Isabella Donfrancesco

Concentrato sul ruolo della televisione nel processo di interazione cultura-informazione l’intervento di Isabella Donfrancesco: “Noi (Rai Educational) abbiamo creato una serie di canali tematici che sono un luogo di scambio e approfondimento; attraverso la tv si può mediare la cultura e in questo senso il mezzo deve avere solo un approccio di servizio”. Lo scambio di cui parla la Donfrancesco è soprattutto di tipo culturale rispetto alle diversità: “Abbiamo un portale dedicato alla lingua italiana per gli stranieri.
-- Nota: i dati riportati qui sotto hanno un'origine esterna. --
Definition add {V} (self : t) (sentence : Sentence.t V) : result t :=
  let mmsi' :=
    if negb (opt_str_truthy (mmsi self))
    then Sentence.getitem sentence "mmsi" else mmsi self in
  let sentence_count' := sentence_count self + 1 in
  let type_counts' := incr (type_counts self) (Sentence.type_id sentence) in
  if Sentence.type_id sentence =? 5 then
    f1 ← Fields.setitem (fields self) "shipname"
           (Sentence.getitem sentence "shipname");
    f2 ← Fields.setitem f1 "destination"
           (Sentence.getitem sentence "destination");
    Ok {| mmsi := mmsi'; sentence_count := sentence_count';
          type_counts := type_counts'; fields := f2 |}
  else
    Ok {| mmsi := mmsi'; sentence_count := sentence_count';
          type_counts := type_counts'; fields := fields self |}.

(** Feeding a sequence of sentences, one [add] each. *)
Fixpoint add_all {V} (self : t) (sentences : list (Sentence.t V))
    : result t :=
  match sentences with
  | [] => Ok self
  | s :: rest => self' ← add self s; add_all self' rest
  end.

Definition report (self : t) : IO unit :=
  _ ← print (format_opt id (mmsi self) +:+ ":");
  _ ← print ("    sentences: " +:+ str_int (sentence_count self));
  let type_text :=
    (fun t => str_int t +:+ ": " +:+ str_int (count_of (type_counts self) t))
      <$> merge_sort Z.le (map_to_list (type_counts self)).*1 in
  _ ← print ("        types: " +:+ String.concat ", " type_text);
  for_each (merge_sort str_le (Fields.iter (fields self)))
    (fun field =>
       v ← io_lift (Fields.getitem (fields self) field);
       print ("  " +:+ pad_left 11 field +:+ ": " +:+ v)).
End SenderInfo.

(** ** class SentencesInfo *)
Module SentencesInfo.
Section Defs.
Context {V : Type} `{PyOrd V}.

Record t : Type := Build {
  sentence_count : Z;
  type_counts : gmap Z Z;
  sender_counts : gmap (option string) Z;
  geo_info : GeoInfo.t V
}.

Definition init : t :=
  {| sentence_count := 0; type_counts := ∅; sender_counts := ∅;
     geo_info := GeoInfo.init |}.

Definition add (self : t) (sentence : Sentence.t V) : result t :=
  let sentence_count' := sentence_count self + 1 in
  let type_counts' := incr (type_counts self) (Sentence.type_id sentence) in
  let sender_counts' :=
    incr (sender_counts self) (Sentence.getitem sentence "mmsi") in
  match Sentence.location sentence with
  | Some loc =>
      geo' ← GeoInfo.add (geo_info self) loc;
      Ok {| sentence_count := sentence_count'; type_counts := type_counts';
            sender_counts := sender_counts'; geo_info := geo' |}
  | None =>
      Ok {| sentence_count := sentence_count'; type_counts := type_counts';
            sender_counts := sender_counts'; geo_info := geo_info self |}
  end.

Fixpoint add_all (self : t) (sentences : list (Sentence.t V)) : result t :=
  match sentences with
  | [] => Ok self
  | s :: rest => self' ← add self s; add_all self' rest
  end.

(** What [report] prints as the number of senders, and the sum of the
    per-type counts. *)
Definition sender_total (self : t) : Z :=
  Z.of_nat (size (sender_counts self)).
Definition type_total (self : t) : Z :=
  map_fold (fun _ c acc => c + acc) 0 (type_counts self).

Definition report (str_V : V -> string) (self : t) : IO unit :=
  _ ← print ("Found " +:+ str_int (Z.of_nat (size (sender_counts self)))
             +:+ " senders in " +:+ str_int (sentence_count self)
             +:+ " sentences.");
  _ ← print "   type counts:";
  _ ← for_each (merge_sort Z.le (map_to_list (type_counts self)).*1)
        (fun i =>
           print ("                " +:+ pad_left 2 (str_int i) +:+ " "
                  +:+ pad_left 8 (str_int (count_of (type_counts self) i))));
  _ ← print "";
  GeoInfo.report str_V (geo_info self) "  ".
End Defs.
Arguments t V : clear implicits.
End SentencesInfo.

(** ** The command [info] *)

(** [sorted(keys)] on sender identifiers: comparing [None] with a string
    is a [TypeError]. *)
Definition sorted_senders (keys : list (option string))
    : result (list (option string)) :=
  match keys with
  | [] | [_] => Ok keys
  | _ =>
      if forallb is_not_None keys
      then Ok (Some <$> merge_sort str_le (omap id keys))
      else Raise TypeError
  end.

Record info_state : Type := Build_info_state {
  sentences_info : SentencesInfo.t float;
  sender_info : gmap (option string) SenderInfo.t;
  map_info : DensityMap.t
}.

Definition info_init : info_state :=
  {| sentences_info := SentencesInfo.init; sender_info := ∅;
     map_info := DensityMap.default |}.

(** The body of the loop over the sentences. *)
Definition info_consume (individual show_map : bool) (st : info_state)
    (sentence : Sentence.t float) : result info_state :=
  si ← SentencesInfo.add (sentences_info st) sentence;
  mi ← (if show_map then
          match Sentence.location sentence with
          | Some loc => DensityMap.add (map_info st) loc
          | None => Ok (map_info st)
          end
        else Ok (map_info st));
  sd ← (if individual then
          let key := Sentence.getitem sentence "mmsi" in
          sender ← SenderInfo.add
                     (default SenderInfo.init (sender_info st !! key))
                     sentence;
          Ok (<[key := sender]> (sender_info st))
        else Ok (sender_info st));
  Ok {| sentences_info := si; sender_info := sd; map_info := mi |}.

Fixpoint info_consume_all (individual show_map : bool) (st : info_state)
    (sentences : list (Sentence.t float)) : result info_state :=
  match sentences with
  | [] => Ok st
  | s :: rest =>
      st' ← info_consume individual show_map st s;
      info_consume_all individual show_map st' rest
  end.

(** The body of the [with] block. *)
Definition info_render (str_float : float -> string)
    (individual show_map : bool) (st : info_state) : IO unit :=
  _ ← SentencesInfo.report str_float (sentences_info st);
  _ ← (if show_map then DensityMap.show (map_info st) else mret tt);
  if individual then
    keys ← io_lift (sorted_senders (map_to_list (sender_info st)).*1);
    for_each keys
      (fun mmsi =>
         SenderInfo.report (default SenderInfo.init (sender_info st !! mmsi)))
  else mret tt.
Chi vuole fare cultura attraverso i servizi deve necessariamente parlare a chi è diverso: c’è bisogno di interattività”. Vantaggio della televisione specializzata il fatto di poter mostrare cose che normalmente non sarebbero di interesse comune: “Si possono vedere in faccia gli scrittori, cosa che prima non era possibile. Ci possono scrutare i loro volti con i loro tic e i loro vizi. In questo senso la tv si deve porre come mediatore ma in un garbato secondo piano”.

Massimo Russo

“Spiazzerò la platea iniziando il mio intervento con una provocazione: la rete è stupida”. Massimo Russo, che sta per diventare direttore di Wired ed è un esperto giornalista informatico, parla di rete, informazione e cultura. “La cultura è diventata ormai di massa e secondo me dovrebbe essere ancora più pop. Attraverso il passaggio al digitale il processo di apertura si è completato. Ciò che è cambiato è il verso della reazione: se prima la cultura era un sistema che dall’alto si spostava verso il basso ora con il web la cultura si sposta da nodi periferici verso altri nodi. Non c’è nessuno che regolamenta”. E sul recente ‘intervento di Laura Boldrini, presidente della Camera sulla regolamentazione dell’ “anarchia del web”, Russo fa questa riflessione: “Se restiamo legati alla vecchia idea di cultura che dall’alto viene regolata e pensiamo di trasferirla alla rete ci trasformiamo in un regime autoritario. Solo in paesi come la Cina, la Corea del Nord questo può avvenire. La ricchezza della rete sta proprio nel fatto che non sindaca sui contenuti”. E conclude: “Nella rete devono valere le stesse regole che ci sono nella vita reale, non ne servono altre. La verità è che tutto ciò che di brutto si vede sul web non è più confinato e può uscire alla luce del sole. Ma per rispondere ai problemi profondi è necessario che ci sia un cambiamento umanosenza mortificare la realtà”.

Nicola Lagioia

Il punto di vista di Nicola Lagioia chiude il dibattito: “Nelle redazioni dei quotidiani vigono delle regole stupide: è incredibile pensare ancora che per scrivere di cultura bisogna ‘stare sul pezzo’”. Per interesse dei quotidiani prima dell’uscita di un romanzo l’autore viene intervistato o recensito ma questo comporta una perdita di riflessione a discapito della qualità. “Altra cosa che non capisco- continua Lagioia- è la gara a chi arriva prima sulla recensione: l’agenda dei capiredattori è più importante dei contenuti”. Nell’ultima riflessione cita Pasolini: “Molti si lamentano del fatto che oggi manca una figura come quella di Pasolini. La realtà è che non manca Pasolini ma manca lo spazio su cui scrivere ciò che scriveva Pasolini. Nessun quotidiano oggi permette di esprimere opinioni diverse dalla linea del quotidiano stesso”.